You're Not Doing It Right: Tales of Marriage, Sex, Death, and Other Humiliations by Black Michael Ian

You're Not Doing It Right: Tales of Marriage, Sex, Death, and Other Humiliations by Black Michael Ian

Author:Black, Michael Ian [Black, Michael Ian]
Language: eng
Format: mobi
Tags: Biography & Autobiography, Personal Memoirs, Humor, American Wit and Humor
ISBN: 9781439167854
Publisher: Gallery Books
Published: 2012-02-28T05:00:00+00:00


CHAPTER 10

i hate my baby

We are four months into parenthood and I hate my baby. When friends ask how it is going I always answer the same way: “Terrible.” They think I am kidding but I’m not. So far, being a dad sucks.

The main problem is the sleep deprivation. Martha and I are always awake. Every day, all day. I feel as though I have been awake for eight months out of the last four. I have grown to know the wee hours of the night in an intimate and hostile way, the way I might get to know a prison cellmate.

I cannot think. I cannot function. I am suffering. Martha is suffering, too, but I do not care. Right now, I am immune to anybody’s suffering but my own. Of course, I knew sleep deprivation would be a problem heading into parenthood, but I did not realize that when people said, “You won’t get any sleep,” what they were actually saying was, “You won’t get any sleep.”

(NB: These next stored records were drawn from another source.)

(* ===== verification/Rect.v ===== *)
(** * Rectangles (src/src/libguac/rect.c)

    Every operation on [guac_rect].  The specification is the set of pixels a
    rectangle covers: constraining is intersection, the intersection test
    asks for a common pixel, aligning is the least enclosing rectangle on the
    grid, shrinking keeps the result within the limits. *)

From S2P Require Import Prelude.
Local Open Scope Z_scope.

Record guac_rect := mk_guac_rect {
  left : Z;
  top : Z;
  right : Z;
  bottom : Z;
}.

Definition GUAC_RECT_ROUND_NEG (value mask : Z) : Z := Z.land value (Z.lnot mask).

Definition GUAC_RECT_ROUND_POS (value mask : Z) : Z :=
  Z.land (i32 (value + mask)) (Z.lnot mask).

Definition guac_rect_init (x y width height : Z) : guac_rect :=
  {| left := x;
     top := y;
     right := if 0 <? width then i32 (x + width) else x;
     bottom := if 0 <? height then i32 (y + height) else y |}.

Definition guac_rect_is_empty (rect : guac_rect) : bool :=
  (right rect <=? left rect) || (bottom rect <=? top rect).

Definition guac_rect_width (rect : guac_rect) : Z :=
  let width := i32 (right rect - left rect) in
  if 0 <? width then width else 0.

Definition guac_rect_height (rect : guac_rect) : Z :=
  let height := i32 (bottom rect - top rect) in
  if 0 <? height then height else 0.

Definition guac_rect_extend (rect min : guac_rect) : guac_rect :=
  if guac_rect_is_empty rect then min
  else
    {| left := if left min <? left rect then left min else left rect;
       top := if top min <? top rect then top min else top rect;
       right := if right rect <? right min then right min else right rect;
       bottom := if bottom rect <? bottom min then bottom min else bottom rect |}.

Definition guac_rect_constrain (rect max : guac_rect) : guac_rect :=
  {| left := if left rect <? left max then left max else left rect;
     top := if top rect <? top max then top max else top rect;
     right := if right max <? right rect then right max else right rect;
     bottom := if bottom max <? bottom rect then bottom max else bottom rect |}.

(** [None]: an integer division by zero. C's division truncates towards zero. *)

Definition guac_rect_shrink (rect : guac_rect) (max_width max_height : Z)
    : option guac_rect :=
  let original_width := guac_rect_width rect in
  let original_height := guac_rect_height rect in
  let max_width := if original_width <? max_width then original_width else max_width in
  let max_height :=
    if original_height <? max_height then original_height else max_height in
  let '(scale_numerator, scale_denominator) :=
    if i32 (max_width * original_height) <? i32 (max_height * original_width)
    then (max_width, original_width)
    else (max_height, original_height) in
  if scale_denominator =? 0 then None
  else
    Some
      {| left := left rect;
         top := top rect;
         right := i32 (left rect
           + Z.quot (i32 (original_width * scale_numerator)) scale_denominator);
         bottom := i32 (top rect
           + Z.quot (i32 (original_height * scale_numerator)) scale_denominator) |}.

Definition guac_rect_align (rect : guac_rect) (bits : Z) : guac_rect :=
  if bits =? 0 then rect
  else
    let factor := i32 (Z.shiftl 1 bits) in
    let mask := i32 (factor - 1) in
    {| left := GUAC_RECT_ROUND_NEG (left rect) mask;
       top := GUAC_RECT_ROUND_NEG (top rect) mask;
       right := GUAC_RECT_ROUND_POS (right rect) mask;
       bottom := GUAC_RECT_ROUND_POS (bottom rect) mask |}.

Definition guac_rect_intersects (a b : guac_rect) : bool :=
  negb ((right b <=? left a) || (right a <=? left b)
     || (bottom b <=? top a) || (bottom a <=? top b)).

(** ** Specification: the pixels of a rectangle *)

Definition in_rect (x y : Z) (r : guac_rect) : Prop :=
  left r ≤ x < right r ∧ top r ≤ y < bottom r.

(** Coordinates for which no [int] computation on the rectangle overflows. *)

Definition rect_ok (r : guac_rect) : Prop :=
  - 2^30 < left r < 2^30 ∧ - 2^30 < top r < 2^30 ∧
  - 2^30 < right r < 2^30 ∧ - 2^30 < bottom r < 2^30.

Lemma is_empty_spec r : guac_rect_is_empty r = true ↔ ∀ x y, ¬ in_rect x y r.
Proof.
  unfold guac_rect_is_empty, in_rect. rewrite orb_true_iff, !Z.leb_le. split.
  - lia.
  - intros H. specialize (H (left r) (top r)). lia.
Qed.

Lemma is_empty_false r :
  guac_rect_is_empty r = false ↔ left r < right r ∧ top r < bottom r.
Proof. unfold guac_rect_is_empty. rewrite orb_false_iff, !Z.leb_gt. lia. Qed.

Lemma width_spec r : rect_ok r → guac_rect_width r = Z.max 0 (right r - left r).
Proof.
  unfold rect_ok, guac_rect_width. intros H.
  rewrite i32_small by (unfold is_i32; lia). zif; lia.
Qed.

Lemma height_spec r : rect_ok r → guac_rect_height r = Z.max 0 (bottom r - top r).
Proof.
  unfold rect_ok, guac_rect_height. intros H.
  rewrite i32_small by (unfold is_i32; lia). zif; lia.
Qed.

(** Constraining is intersection. *)

Theorem rect_constrain_spec r m x y :
  in_rect x y (guac_rect_constrain r m) ↔ in_rect x y r ∧ in_rect x y m.
Proof.
  unfold in_rect, guac_rect_constrain. cbn [left top right bottom].
  repeat zif; lia.
Qed.

Lemma extend_covers r m x y :
  guac_rect_is_empty m = false →
  in_rect x y r ∨ in_rect x y m → in_rect x y (guac_rect_extend r m).
Proof.
  intros Hm Hr. unfold guac_rect_extend.
  destruct (guac_rect_is_empty r) eqn:E.
  - pose proof (proj1 (is_empty_spec r) E x y). tauto.
  - apply is_empty_false in E, Hm. unfold in_rect in *. cbn [left top right bottom].
    repeat zif; lia.
Qed.

(** The result of extending is the least rectangle that covers both: whatever contains the
    two contains the result, and the result contains the two. *)

Theorem rect_extend_least r m r' :
  guac_rect_is_empty m = false →
  (∀ x y, in_rect x y (guac_rect_extend r m) → in_rect x y r') ↔
  (∀ x y, in_rect x y r ∨ in_rect x y m → in_rect x y r').
Proof.
  intros Hm. split; [eauto using extend_covers|].
  intros H x y. unfold guac_rect_extend.
  destruct (guac_rect_is_empty r) eqn:E; [by eauto|].
  apply is_empty_false in E, Hm. unfold in_rect in *. cbn [left top right bottom].
  pose proof (H (left r) (top r)). pose proof (H (right r - 1) (bottom r - 1)).
  pose proof (H (left m) (top m)). pose proof (H (right m - 1) (bottom m - 1)).
  repeat zif; lia.
Qed.

Lemma rect_extend_least_witness :
  guac_rect_is_empty (mk_guac_rect 5 5 9 9) = false ∧
  ∀ x y, in_rect x y (mk_guac_rect 0 0 3 3) ∨ in_rect x y (mk_guac_rect 5 5 9 9) →
    in_rect x y (mk_guac_rect 0 0 9 9).
Proof.
  split; [reflexivity|].
  apply (rect_extend_least (mk_guac_rect 0 0 3 3) (mk_guac_rect 5 5 9 9)); [reflexivity|].
  intros x y. exact id.
Defined.

(** Two rectangles that are not empty intersect when they have a pixel in common. *)

Theorem rect_intersects_spec a b :
  guac_rect_is_empty a = false → guac_rect_is_empty b = false →
  guac_rect_intersects a b = true ↔ ∃ x y, in_rect x y a ∧ in_rect x y b.
Proof.
  rewrite !is_empty_false. intros Ha Hb. unfold guac_rect_intersects, in_rect.
  rewrite negb_true_iff, !orb_false_iff, !Z.leb_gt. split.
  - intros H. exists (Z.max (left a) (left b)), (Z.max (top a) (top b)). lia.
  - intros (x & y & H). lia.
Qed.

Lemma rect_intersects_spec_witness :
  ∃ x y, in_rect x y (mk_guac_rect 0 0 4 4) ∧ in_rect x y (mk_guac_rect 3 3 9 9).
Proof.
  apply (rect_intersects_spec (mk_guac_rect 0 0 4 4) (mk_guac_rect 3 3 9 9)); reflexivity.
Defined.

(** ** Alignment *)

Section align.
Context (bits : Z) (Hbits : 0 < bits < 30).

Let size := 2 ^ bits.

Lemma align_mask : i32 (i32 (Z.shiftl 1 bits) - 1) = Z.ones bits.
Proof using Hbits.
  assert (2 ^ bits < 2 ^ 30) by (apply Z.pow_lt_mono_r; lia).
  assert (0 < 2 ^ bits) by (apply Z.pow_pos_nonneg; lia).
  rewrite Z.shiftl_1_l, !i32_small; unfold is_i32; rewrite ?i32_small; unfold is_i32; try lia.
  rewrite Z.ones_equiv. lia.
Qed.

Lemma round_down v : Z.land v (Z.lnot (Z.ones bits)) = size * (v `div` size).
Proof using Hbits.
  rewrite <-Z.ldiff_land, Z.ldiff_ones_r by lia.
  rewrite Z.shiftl_mul_pow2, Z.shiftr_div_pow2 by lia. subst size. lia.
Qed.

Lemma size_bounds : 0 < size < 2 ^ 30.
Proof using Hbits.
  subst size. split; [apply Z.pow_pos_nonneg | apply Z.pow_lt_mono_r]; lia.
Qed.

Lemma round_neg_spec v :
  GUAC_RECT_ROUND_NEG v (Z.ones bits) = size * (v `div` size).
Proof using Hbits. apply round_down. Qed.

Lemma round_pos_spec v :
  - 2^30 < v < 2^30 →
  GUAC_RECT_ROUND_POS v (Z.ones bits) = size * ((v + size - 1) `div` size).
Proof using Hbits.
  intros Hv. pose proof size_bounds. unfold GUAC_RECT_ROUND_POS.
  rewrite Z.ones_equiv. fold size. rewrite i32_small by (unfold is_i32; lia).
  unfold Z.pred. rewrite <-round_down, Z.ones_equiv. fold size. do 2 f_equal. lia.
Qed.

(** Aligning yields the least rectangle that covers the original and whose edges are
    multiples of [2^bits]. *)

Lemma align_edges r : rect_ok r →
  let a := guac_rect_align r bits in
  (size | left a) ∧ (size | top a) ∧ (size | right a) ∧ (size | bottom a) ∧
  left a ≤ left r < left a + size ∧ top a ≤ top r < top a + size ∧
  right a - size < right r ≤ right a ∧ bottom a - size < bottom r ≤ bottom a.
Proof using Hbits.
  intros Hr. unfold rect_ok in Hr. unfold guac_rect_align. pose proof size_bounds.
  destruct (Z.eqb_spec bits 0) as [|_]; [lia|]. cbn [left top right bottom].
  rewrite align_mask, !round_neg_spec, !round_pos_spec by lia.
  clearbody size.
  repeat split; try (by apply Z.divide_factor_l);
    match goal with |- context [?x `div` size] =>
      pose proof (Z.div_mod x size ltac:(lia)); pose proof (Z.mod_pos_bound x size ltac:(lia))
    end; lia.
Qed.

End align.

Lemma multiple_le s a b : 0 < s → (s | a) → (s | b) → a < b + s → a ≤ b.
Proof.
  intros Hs [j ->] [k ->] Hlt. apply Z.mul_le_mono_nonneg_r; [lia|].
  enough (j < k + 1) by lia. apply (Z.mul_lt_mono_pos_r s); lia.
Qed.

(** Aligning yields the least rectangle with edges on the grid that covers the original. *)

Theorem rect_align_least r bits g :
  rect_ok r → 0 < bits < 30 →
  (2 ^ bits | left g) → (2 ^ bits | top g) → (2 ^ bits | right g) → (2 ^ bits | bottom g) →
  left g ≤ left r → top g ≤ top r → right r ≤ right g → bottom r ≤ bottom g →
  let a := guac_rect_align r bits in
  ((2 ^ bits | left a) ∧ (2 ^ bits | top a) ∧ (2 ^ bits | right a) ∧ (2 ^ bits | bottom a)) ∧
  (left g ≤ left a ≤ left r ∧ top g ≤ top a ≤ top r ∧
   right r ≤ right a ≤ right g ∧ bottom r ≤ bottom a ≤ bottom g).
Proof.
  intros Hr Hb Hgl Hgt Hgr Hgb H1 H2 H3 H4 a.
  pose proof (align_edges bits Hb r Hr) as (Hl & Ht & Hri & Hbo & H).
  fold a in Hl, Ht, Hri, Hbo, H.
  pose proof (size_bounds bits Hb) as Hs. set (s := 2 ^ bits) in *.
  split; [done|].
  pose proof (multiple_le s (left g) (left a)). pose proof (multiple_le s (top g) (top a)).
  pose proof (multiple_le s (right a) (right g)).
  pose proof (multiple_le s (bottom a) (bottom g)). intuition lia.
Qed.

Lemma rect_align_least_witness :
  let a := guac_rect_align (mk_guac_rect (-3) 5 17 30) 4 in
  -16 ≤ left a ≤ -3 ∧ right a ≤ 32.
Proof.
  assert (Hd : ∀ k, (2 ^ 4 | 16 * k)) by (intros k; exists k; lia).
  pose proof (rect_align_least (mk_guac_rect (-3) 5 17 30) 4 (mk_guac_rect (-16) 0 32 32)
    ltac:(unfold rect_ok; cbn; lia) ltac:(lia) (Hd (-1)) (Hd 0) (Hd 2) (Hd 2)
    ltac:(cbn; lia) ltac:(cbn; lia) ltac:(cbn; lia) ltac:(cbn; lia)) as [_ (H1 & _ & H2 & _)].
  cbn [left right] in H1, H2. split; [exact H1|]. apply H2.
Defined.

(** ** Shrinking *)

(** A rectangle without height is divided by its height: nothing checks it. *)

Theorem rect_shrink_zero_height r max_width max_height :
  rect_ok r → bottom r ≤ top r → 0 ≤ max_width → 0 ≤ max_height →
  guac_rect_shrink r max_width max_height = None.
Proof.
  intros Hr He Hw Hh. unfold guac_rect_shrink.
  assert (guac_rect_height r = 0) as E0 by (rewrite height_spec by done; lia).
  rewrite E0. rewrite (Z.mul_comm (if guac_rect_width r <? _ then _ else _) 0), Z.mul_0_l.
  assert ((if 0 <? max_height then 0 else max_height) = 0) as E1 by (zif; lia).
  rewrite E1, Z.mul_0_l. done.
Qed.

Lemma rect_shrink_zero_height_witness :
  guac_rect_shrink (guac_rect_init 0 0 640 0) 8192 8192 = None.
Proof.
  apply (rect_shrink_zero_height (mk_guac_rect 0 0 640 0)); unfold rect_ok;
    cbn [left top right bottom]; lia.
Defined.

(** Within 16-bit dimensions no product overflows: the result keeps the corner, fits in the
    limits and in the original rectangle, and one of the two dimensions is exactly the one it is
    limited to. *)

Theorem rect_shrink_fits r max_width max_height :
  rect_ok r →
  right r - left r < 2^15 → 0 < bottom r - top r < 2^15 → left r < right r →
  0 ≤ max_width → 0 ≤ max_height →
  ∃ r', guac_rect_shrink r max_width max_height = Some r' ∧
    left r' = left r ∧ top r' = top r ∧
    0 ≤ right r' - left r' ≤ Z.min max_width (right r - left r) ∧
    0 ≤ bottom r' - top r' ≤ Z.min max_height (bottom r - top r) ∧
    (right r' - left r' = Z.min max_width (right r - left r) ∨
     bottom r' - top r' = Z.min max_height (bottom r - top r)).
Proof.
  intros Hr Hw Hh Hlr Hmw Hmh. unfold guac_rect_shrink.
  rewrite width_spec, height_spec by done. unfold rect_ok in Hr.
  rewrite (Z.max_r 0 (right r - left r)), (Z.max_r 0 (bottom r - top r)) by lia.
  set (w := right r - left r) in *. set (h := bottom r - top r) in *.
  assert (Emw : (if w <? max_width then w else max_width) = Z.min max_width w) by (zif; lia).
  assert (Emh : (if h <? max_height then h else max_height) = Z.min max_height h)
    by (zif; lia).
  rewrite Emw, Emh.
  set (mw := Z.min max_width w). set (mh := Z.min max_height h).
  assert (0 ≤ mw ≤ w) by lia. assert (0 ≤ mh ≤ h) by lia.
  assert (Hm : ∀ a b, 0 ≤ a < 2^15 → 0 ≤ b < 2^15 → 0 ≤ a * b < 2^30) by nia.
  pose proof (Hm mw h). pose proof (Hm mh w). pose proof (Hm w mw). pose proof (Hm h mh).
  pose proof (Hm w mh). pose proof (Hm h mw).
  rewrite !(i32_small (_ * _)) by (unfold is_i32; lia).
  destruct (Z.ltb_spec (mw * h) (mh * w)).
  - destruct (Z.eqb_spec w 0); [lia|].
    rewrite !(i32_small (_ * mw)) by (unfold is_i32; lia).
    rewrite !Z.quot_div_nonneg by lia.
    rewrite (Z.mul_comm w mw), Z.div_mul by lia.
    assert (0 ≤ (h * mw) `div` w ≤ mh).
    { split; [apply Z.div_pos; lia|]. apply Z.div_le_upper_bound; lia. }
    eexists; split; [done|]. cbn [left top right bottom].
    rewrite !i32_small by (unfold is_i32; lia). lia.
  - destruct (Z.eqb_spec h 0); [lia|].
    rewrite !(i32_small (_ * mh)) by (unfold is_i32; lia).
    rewrite !Z.quot_div_nonneg by lia.
    rewrite (Z.mul_comm h mh), Z.div_mul by lia.
    assert (0 ≤ (w * mh) `div` h ≤ mw).
    { split; [apply Z.div_pos; lia|]. apply Z.div_le_upper_bound; lia. }
    eexists; split; [done|]. cbn [left top right bottom].
    rewrite !i32_small by (unfold is_i32; lia). lia.
Qed.

Lemma rect_shrink_fits_witness :
  ∃ r', guac_rect_shrink (mk_guac_rect 0 0 1920 1080) 640 640 = Some r' ∧
    left r' = 0 ∧ top r' = 0 ∧
    0 ≤ right r' - left r' ≤ 640 ∧ 0 ≤ bottom r' - top r' ≤ 640 ∧
    (right r' - left r' = 640 ∨ bottom r' - top r' = 640).
Proof.
  apply (rect_shrink_fits (mk_guac_rect 0 0 1920 1080) 640 640); unfold rect_ok; cbn; lia.
Defined.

Elijah almost never stops crying. He cries every night from about ten o’clock until four in the morning. He cries at six-thirty in the morning, again at nine, noon, and periodically throughout the day. Obviously, babies are supposed to cry, but not all the time, right? Why does he cry so much? What does he want? Why is my baby such a dick?

When the middle of the night comes, as it must, and his cries come, as they must, we lie in bed arguing over whose turn it is to get up with the baby. It is always the other person’s turn.

“Your turn,” we say to each other while he wails.

“Your turn.”

“Your turn.”

“I got up last time.”

“I got up two times in a row before that.”

“I’m not getting him.”

“I’m not getting him, either.”

Ten or twenty minutes might go by like this, neither of us willing to move, the tension growing between us with each wailing exhalation. They say if you just let babies cry, they will eventually cry themselves out. This is not true. Not only will babies not cry themselves out, but the act of crying actually slows down time itself—the more you let them cry, the slower time goes. That’s why it took eight months to get through four.

Finally, one of us surrenders, throwing off the warm blankets so as to let as much cold air into the bed as possible. “I hate you,” she will say to me or I will say to her, and it won’t be said in a whimsical, “aren’t we cute,” Ally McBeal sort of way. The hatred we have for each during those cold hours when somebody must tend to the hellion she created is a visceral, concentrated hate. It is to normal hate what a diamond is to a lump of coal. The only thing preventing us from strangling each other in moments like these is the knowledge that doing so would mean even more time alone with the baby for whichever one of us is left.